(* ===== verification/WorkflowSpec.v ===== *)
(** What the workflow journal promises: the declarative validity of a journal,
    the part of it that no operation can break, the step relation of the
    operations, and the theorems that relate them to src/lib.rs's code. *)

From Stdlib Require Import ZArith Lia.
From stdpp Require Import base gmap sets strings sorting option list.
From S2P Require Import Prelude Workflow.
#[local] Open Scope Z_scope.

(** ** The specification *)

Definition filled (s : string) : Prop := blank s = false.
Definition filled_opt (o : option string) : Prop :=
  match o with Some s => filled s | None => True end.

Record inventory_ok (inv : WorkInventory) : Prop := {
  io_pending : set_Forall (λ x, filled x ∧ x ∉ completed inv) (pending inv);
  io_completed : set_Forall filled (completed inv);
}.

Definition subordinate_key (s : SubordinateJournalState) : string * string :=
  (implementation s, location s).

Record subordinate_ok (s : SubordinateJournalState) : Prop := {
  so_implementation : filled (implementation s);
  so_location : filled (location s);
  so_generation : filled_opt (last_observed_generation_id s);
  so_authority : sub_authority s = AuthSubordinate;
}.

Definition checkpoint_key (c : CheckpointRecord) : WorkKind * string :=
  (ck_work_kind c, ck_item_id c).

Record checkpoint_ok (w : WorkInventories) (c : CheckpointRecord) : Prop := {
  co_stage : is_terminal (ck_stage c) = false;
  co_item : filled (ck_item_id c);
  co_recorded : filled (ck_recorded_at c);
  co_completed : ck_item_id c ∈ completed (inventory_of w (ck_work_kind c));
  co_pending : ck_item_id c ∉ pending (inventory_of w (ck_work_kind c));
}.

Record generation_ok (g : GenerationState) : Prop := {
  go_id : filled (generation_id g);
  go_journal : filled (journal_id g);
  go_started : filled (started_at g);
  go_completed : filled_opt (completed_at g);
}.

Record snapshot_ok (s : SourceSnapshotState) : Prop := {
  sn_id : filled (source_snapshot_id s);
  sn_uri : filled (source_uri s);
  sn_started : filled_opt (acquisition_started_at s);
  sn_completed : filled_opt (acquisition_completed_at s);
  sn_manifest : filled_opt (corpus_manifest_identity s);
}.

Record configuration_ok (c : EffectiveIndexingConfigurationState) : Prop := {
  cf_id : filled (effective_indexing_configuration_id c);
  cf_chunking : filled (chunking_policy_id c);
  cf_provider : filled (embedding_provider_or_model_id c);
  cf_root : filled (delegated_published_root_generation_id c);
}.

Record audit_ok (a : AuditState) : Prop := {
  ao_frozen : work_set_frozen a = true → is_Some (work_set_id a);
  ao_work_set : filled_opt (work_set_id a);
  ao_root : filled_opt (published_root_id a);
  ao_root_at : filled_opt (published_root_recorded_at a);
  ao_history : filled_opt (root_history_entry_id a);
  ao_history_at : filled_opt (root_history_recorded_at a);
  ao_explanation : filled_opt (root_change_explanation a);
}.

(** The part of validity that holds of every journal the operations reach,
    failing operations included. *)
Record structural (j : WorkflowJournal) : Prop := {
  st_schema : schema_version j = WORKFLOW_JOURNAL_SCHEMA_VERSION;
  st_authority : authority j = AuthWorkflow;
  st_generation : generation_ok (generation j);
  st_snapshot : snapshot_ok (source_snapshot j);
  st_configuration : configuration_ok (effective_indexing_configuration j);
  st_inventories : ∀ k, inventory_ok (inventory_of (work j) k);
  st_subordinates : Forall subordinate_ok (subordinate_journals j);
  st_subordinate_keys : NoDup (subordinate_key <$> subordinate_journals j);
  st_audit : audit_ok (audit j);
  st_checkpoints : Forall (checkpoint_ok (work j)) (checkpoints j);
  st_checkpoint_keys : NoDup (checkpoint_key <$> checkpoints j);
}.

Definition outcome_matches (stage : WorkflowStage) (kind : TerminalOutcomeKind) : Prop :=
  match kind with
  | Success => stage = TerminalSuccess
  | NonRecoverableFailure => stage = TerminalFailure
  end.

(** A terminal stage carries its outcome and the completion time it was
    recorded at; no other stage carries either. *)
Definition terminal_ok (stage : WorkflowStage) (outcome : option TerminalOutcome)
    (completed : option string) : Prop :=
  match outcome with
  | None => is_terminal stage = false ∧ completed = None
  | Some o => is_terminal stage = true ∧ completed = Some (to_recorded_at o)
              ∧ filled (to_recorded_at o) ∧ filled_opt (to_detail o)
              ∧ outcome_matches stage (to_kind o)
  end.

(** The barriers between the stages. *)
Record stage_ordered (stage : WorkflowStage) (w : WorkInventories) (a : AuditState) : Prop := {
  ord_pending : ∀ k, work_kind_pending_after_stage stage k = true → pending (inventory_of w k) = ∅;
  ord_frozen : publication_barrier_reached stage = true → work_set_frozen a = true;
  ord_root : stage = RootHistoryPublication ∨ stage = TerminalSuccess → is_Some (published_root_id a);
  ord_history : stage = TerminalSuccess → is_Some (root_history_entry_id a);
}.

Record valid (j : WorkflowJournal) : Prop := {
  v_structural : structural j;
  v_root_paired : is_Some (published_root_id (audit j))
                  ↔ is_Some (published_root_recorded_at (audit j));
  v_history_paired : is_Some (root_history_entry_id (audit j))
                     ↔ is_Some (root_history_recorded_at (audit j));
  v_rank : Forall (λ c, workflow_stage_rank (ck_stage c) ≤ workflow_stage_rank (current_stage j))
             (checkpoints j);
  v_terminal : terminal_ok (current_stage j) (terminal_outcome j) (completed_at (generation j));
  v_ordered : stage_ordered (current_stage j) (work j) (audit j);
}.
---
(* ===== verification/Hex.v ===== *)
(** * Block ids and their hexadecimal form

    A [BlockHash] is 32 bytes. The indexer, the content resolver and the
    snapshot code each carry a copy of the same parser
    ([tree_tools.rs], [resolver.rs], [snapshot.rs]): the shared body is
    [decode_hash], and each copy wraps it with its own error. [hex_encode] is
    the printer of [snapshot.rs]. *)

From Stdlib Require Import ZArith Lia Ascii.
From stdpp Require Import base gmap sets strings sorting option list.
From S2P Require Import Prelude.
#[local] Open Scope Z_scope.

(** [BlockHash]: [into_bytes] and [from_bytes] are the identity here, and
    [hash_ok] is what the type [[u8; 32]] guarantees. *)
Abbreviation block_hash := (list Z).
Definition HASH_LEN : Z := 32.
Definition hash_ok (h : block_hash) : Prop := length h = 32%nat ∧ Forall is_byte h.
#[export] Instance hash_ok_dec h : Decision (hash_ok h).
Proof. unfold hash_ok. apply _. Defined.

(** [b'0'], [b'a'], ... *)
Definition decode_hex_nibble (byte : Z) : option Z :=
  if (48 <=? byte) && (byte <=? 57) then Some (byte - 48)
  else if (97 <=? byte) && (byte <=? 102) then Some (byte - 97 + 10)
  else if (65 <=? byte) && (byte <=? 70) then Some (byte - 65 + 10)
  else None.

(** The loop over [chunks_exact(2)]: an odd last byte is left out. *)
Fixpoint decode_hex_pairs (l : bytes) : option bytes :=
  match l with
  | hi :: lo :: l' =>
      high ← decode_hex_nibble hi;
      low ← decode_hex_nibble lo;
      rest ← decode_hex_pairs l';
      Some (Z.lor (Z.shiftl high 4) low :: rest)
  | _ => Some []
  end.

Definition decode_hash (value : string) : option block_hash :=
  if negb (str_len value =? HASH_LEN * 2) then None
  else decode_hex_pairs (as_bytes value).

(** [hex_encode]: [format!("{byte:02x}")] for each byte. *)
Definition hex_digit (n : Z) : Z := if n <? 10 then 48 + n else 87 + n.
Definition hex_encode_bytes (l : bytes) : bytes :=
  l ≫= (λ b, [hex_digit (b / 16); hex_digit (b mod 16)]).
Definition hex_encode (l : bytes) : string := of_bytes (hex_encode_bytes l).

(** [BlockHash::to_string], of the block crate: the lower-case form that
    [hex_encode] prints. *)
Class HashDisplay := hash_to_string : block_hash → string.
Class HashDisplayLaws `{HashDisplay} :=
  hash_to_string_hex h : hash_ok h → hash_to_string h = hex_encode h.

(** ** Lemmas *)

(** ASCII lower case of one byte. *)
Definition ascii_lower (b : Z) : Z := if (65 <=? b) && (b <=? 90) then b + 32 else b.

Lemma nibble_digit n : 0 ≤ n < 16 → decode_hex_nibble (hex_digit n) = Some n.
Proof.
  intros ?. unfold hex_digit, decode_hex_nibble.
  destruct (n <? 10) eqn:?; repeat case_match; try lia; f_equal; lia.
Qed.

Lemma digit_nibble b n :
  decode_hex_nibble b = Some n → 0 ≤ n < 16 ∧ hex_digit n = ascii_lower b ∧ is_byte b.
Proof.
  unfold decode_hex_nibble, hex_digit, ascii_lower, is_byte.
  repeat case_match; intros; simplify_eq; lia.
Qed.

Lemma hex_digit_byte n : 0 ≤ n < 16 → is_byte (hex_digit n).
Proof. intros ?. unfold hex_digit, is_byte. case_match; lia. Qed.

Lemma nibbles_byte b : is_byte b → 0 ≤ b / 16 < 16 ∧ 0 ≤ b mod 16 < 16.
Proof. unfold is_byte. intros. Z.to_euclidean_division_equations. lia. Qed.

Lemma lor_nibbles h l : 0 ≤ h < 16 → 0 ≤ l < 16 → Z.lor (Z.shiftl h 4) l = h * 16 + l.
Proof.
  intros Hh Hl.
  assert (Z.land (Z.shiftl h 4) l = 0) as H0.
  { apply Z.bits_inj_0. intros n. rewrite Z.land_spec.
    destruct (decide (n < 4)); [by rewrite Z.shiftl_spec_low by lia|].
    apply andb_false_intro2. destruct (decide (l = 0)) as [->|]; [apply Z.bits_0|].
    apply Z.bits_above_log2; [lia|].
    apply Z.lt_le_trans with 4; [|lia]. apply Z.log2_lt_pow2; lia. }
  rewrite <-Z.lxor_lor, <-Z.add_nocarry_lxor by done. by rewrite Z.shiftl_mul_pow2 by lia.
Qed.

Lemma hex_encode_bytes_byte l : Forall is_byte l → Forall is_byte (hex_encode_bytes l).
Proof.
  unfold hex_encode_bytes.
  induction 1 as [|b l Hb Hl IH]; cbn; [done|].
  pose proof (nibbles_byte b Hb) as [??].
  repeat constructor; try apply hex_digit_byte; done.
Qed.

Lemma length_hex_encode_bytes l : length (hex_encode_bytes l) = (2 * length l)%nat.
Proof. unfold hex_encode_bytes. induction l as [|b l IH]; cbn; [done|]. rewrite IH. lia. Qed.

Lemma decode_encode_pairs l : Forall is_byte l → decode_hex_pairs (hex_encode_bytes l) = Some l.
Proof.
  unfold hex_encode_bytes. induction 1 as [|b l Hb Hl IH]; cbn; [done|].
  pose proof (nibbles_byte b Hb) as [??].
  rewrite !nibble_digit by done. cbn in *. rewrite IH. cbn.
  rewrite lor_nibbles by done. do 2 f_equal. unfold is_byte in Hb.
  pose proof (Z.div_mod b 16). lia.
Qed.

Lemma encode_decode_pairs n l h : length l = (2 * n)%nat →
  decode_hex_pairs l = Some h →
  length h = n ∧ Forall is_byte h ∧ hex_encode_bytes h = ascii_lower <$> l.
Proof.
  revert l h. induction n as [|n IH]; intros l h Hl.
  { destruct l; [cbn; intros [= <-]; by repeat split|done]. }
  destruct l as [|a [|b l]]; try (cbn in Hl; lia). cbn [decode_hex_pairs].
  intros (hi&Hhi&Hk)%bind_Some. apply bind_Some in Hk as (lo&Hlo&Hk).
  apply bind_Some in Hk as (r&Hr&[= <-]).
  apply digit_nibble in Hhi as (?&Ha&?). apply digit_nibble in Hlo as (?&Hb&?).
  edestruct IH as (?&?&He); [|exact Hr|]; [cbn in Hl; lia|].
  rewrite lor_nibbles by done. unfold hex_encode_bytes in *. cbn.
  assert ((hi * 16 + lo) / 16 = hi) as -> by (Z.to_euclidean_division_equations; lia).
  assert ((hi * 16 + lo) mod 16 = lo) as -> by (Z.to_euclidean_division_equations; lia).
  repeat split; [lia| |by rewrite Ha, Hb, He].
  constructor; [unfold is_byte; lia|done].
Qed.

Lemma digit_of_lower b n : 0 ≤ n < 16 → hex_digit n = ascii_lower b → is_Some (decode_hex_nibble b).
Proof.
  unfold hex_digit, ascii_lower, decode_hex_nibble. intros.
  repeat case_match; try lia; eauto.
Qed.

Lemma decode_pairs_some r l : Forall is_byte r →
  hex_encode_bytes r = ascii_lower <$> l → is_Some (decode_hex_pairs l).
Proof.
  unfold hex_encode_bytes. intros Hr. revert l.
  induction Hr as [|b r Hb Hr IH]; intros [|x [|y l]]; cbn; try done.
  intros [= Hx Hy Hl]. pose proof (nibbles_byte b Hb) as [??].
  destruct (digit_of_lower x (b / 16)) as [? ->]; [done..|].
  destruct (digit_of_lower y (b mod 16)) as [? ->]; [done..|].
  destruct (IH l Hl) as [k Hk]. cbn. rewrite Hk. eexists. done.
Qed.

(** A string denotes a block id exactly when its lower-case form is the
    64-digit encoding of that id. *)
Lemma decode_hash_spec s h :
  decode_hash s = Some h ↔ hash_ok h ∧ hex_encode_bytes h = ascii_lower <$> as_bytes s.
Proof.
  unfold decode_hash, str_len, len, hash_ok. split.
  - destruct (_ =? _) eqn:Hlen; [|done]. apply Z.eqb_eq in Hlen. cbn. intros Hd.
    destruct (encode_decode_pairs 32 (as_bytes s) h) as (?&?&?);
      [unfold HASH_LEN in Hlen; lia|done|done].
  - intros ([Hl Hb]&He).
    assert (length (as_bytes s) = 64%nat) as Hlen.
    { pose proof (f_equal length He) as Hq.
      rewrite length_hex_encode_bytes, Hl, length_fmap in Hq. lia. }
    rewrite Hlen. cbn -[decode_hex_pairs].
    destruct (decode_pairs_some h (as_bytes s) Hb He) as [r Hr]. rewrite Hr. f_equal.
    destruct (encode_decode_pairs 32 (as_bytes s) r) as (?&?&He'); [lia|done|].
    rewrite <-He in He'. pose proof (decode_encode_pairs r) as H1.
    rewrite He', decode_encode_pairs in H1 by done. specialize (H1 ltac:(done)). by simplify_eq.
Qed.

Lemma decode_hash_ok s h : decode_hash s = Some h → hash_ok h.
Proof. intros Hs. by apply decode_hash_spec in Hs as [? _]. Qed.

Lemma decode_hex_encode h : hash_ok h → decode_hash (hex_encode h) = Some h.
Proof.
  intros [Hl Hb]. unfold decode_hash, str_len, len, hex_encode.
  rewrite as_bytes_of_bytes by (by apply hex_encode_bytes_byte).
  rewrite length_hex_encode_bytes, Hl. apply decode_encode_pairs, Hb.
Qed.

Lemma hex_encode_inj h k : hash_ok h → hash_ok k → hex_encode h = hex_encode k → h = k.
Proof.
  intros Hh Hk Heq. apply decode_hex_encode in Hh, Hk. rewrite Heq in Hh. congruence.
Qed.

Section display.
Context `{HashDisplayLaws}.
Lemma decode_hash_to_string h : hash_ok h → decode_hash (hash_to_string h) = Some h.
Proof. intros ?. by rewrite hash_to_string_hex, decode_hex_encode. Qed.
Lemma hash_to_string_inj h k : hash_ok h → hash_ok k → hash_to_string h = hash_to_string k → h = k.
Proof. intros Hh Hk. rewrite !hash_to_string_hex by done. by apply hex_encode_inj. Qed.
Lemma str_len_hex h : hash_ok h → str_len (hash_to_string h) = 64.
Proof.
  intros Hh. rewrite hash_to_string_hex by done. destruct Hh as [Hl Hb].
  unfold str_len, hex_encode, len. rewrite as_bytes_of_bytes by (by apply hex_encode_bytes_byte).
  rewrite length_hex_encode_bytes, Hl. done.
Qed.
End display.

### TRY IT
Return exactly the lines above from the line that has "rewrite length_hex_encode_bytes, Hl, length_fmap" through the line that has "Proof. intros ?. by", inclusive, and nothing else.

### RESULT OF THIS EXERCISE
      rewrite length_hex_encode_bytes, Hl, length_fmap in Hq. lia. }
    rewrite Hlen. cbn -[decode_hex_pairs].
    destruct (decode_pairs_some h (as_bytes s) Hb He) as [r Hr]. rewrite Hr. f_equal.
    destruct (encode_decode_pairs 32 (as_bytes s) r) as (?&?&He'); [lia|done|].
    rewrite <-He in He'. pose proof (decode_encode_pairs r) as H1.
    rewrite He', decode_encode_pairs in H1 by done. specialize (H1 ltac:(done)). by simplify_eq.
Qed.

Lemma decode_hash_ok s h : decode_hash s = Some h → hash_ok h.
Proof. intros Hs. by apply decode_hash_spec in Hs as [? _]. Qed.

Lemma decode_hex_encode h : hash_ok h → decode_hash (hex_encode h) = Some h.
Proof.
  intros [Hl Hb]. unfold decode_hash, str_len, len, hex_encode.
  rewrite as_bytes_of_bytes by (by apply hex_encode_bytes_byte).
  rewrite length_hex_encode_bytes, Hl. apply decode_encode_pairs, Hb.
Qed.

Lemma hex_encode_inj h k : hash_ok h → hash_ok k → hex_encode h = hex_encode k → h = k.
Proof.
  intros Hh Hk Heq. apply decode_hex_encode in Hh, Hk. rewrite Heq in Hh. congruence.
Qed.

Section display.
Context `{HashDisplayLaws}.
Lemma decode_hash_to_string h : hash_ok h → decode_hash (hash_to_string h) = Some h.
Proof. intros ?. by rewrite hash_to_string_hex, decode_hex_encode. Qed.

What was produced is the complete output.